Michael B. took to social media after visiting the Shaderoom.com and witnessing some heavy backlash in the comments section in a story that BET referred to hilariously as a “Becky’s Only Boat Party” he was in attendance to while vacationing in Italy last week. In a picture, Mike appears to be co-captain of the SS Hannah Montana with best friend Steelo Brim as the pair are surrounded by a bunch of Bella and Gigi Hadid clones (and I say that in the most complimentary way possible). When Michael B. learned he was once again caught with his hand in the “Sugar Cookies Only” jar, he offered an simple explanation: There aren’t any sistas in Italy. He went on to say that once again, he enjoys all flavors of milk, even if he’s ever only ever pictured drinking whole milk:

“News flash… OK? There’s not a lot of Black women in Italy, OK? It’s not.”
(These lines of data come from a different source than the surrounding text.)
Lemma validate_leaf_record_spec body off :
  0 <= off -> validate_leaf_record body off <> Panic /\
  (validate_leaf_record body off = Ok tt -> leaf_record_in body off).
Proof.
  intros. unfold validate_leaf_record, leaf_record_in. simpl.
  repeat (vstep; try done); destruct (_ =? OVERFLOW_SENTINEL);
    (split; [done|intros [=]; lia]).
Qed.

Lemma validate_internal_record_spec body off :
  0 <= off -> validate_internal_record body off <> Panic /\
  (validate_internal_record body off = Ok tt -> internal_record_in body off).
Proof.
  intros. unfold validate_internal_record, internal_record_in.
  by repeat (vstep; try done).
Qed.

Lemma validate_leaf_record_ok body off :
  leaf_record_in body off -> blen body <= USIZE_MAX ->
  validate_leaf_record body off = Ok tt.
Proof.
  intros [? Hin] ?. cbv zeta in Hin. unfold validate_leaf_record.
  pose proof (u16_at_nonneg body off).
  pose proof (u16_at_nonneg body (off + 2 + u16_at body off)).
  assert (off + 2 + u16_at body off + 2 <= blen body) by (destruct (_ =? _); lia).
  rewrite field_end_ok by lia. rewrite read_u16_le_ok by lia.
  rewrite field_end_ok by lia. rewrite field_end_ok by lia.
  rewrite read_u16_le_ok by lia.
  destruct (_ =? OVERFLOW_SENTINEL); by rewrite field_end_ok by lia.
Qed.

Lemma validate_internal_record_ok body off :
  internal_record_in body off -> blen body <= USIZE_MAX ->
  validate_internal_record body off = Ok tt.
Proof.
  intros [? Hin] ?. unfold validate_internal_record.
  pose proof (u16_at_nonneg body off).
  rewrite field_end_ok by lia. rewrite read_u16_le_ok by lia.
  rewrite field_end_ok by lia. by rewrite field_end_ok by lia.
Qed.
“Y’all are bugging. Y’all are doing too much. I like milk, I like chocolate milk, I like almond milk, strawberry milk, you know the cinnamon toast crunch milk? That’s pretty good.”

Here’s the thing: Michael B. Jordan doesn’t really owe anyone explanation about his dating preferences. Just like many women will confidently proclaim they won’t date a man whose is under 5’11”, King Killmonger doesn’t need to break down his dating preferences like some weird kind of food pyramid. But admittedly, seeing him live his best life repeatedly with women who don’t look like me, stings a bit and it’s an issue that is much bigger than him.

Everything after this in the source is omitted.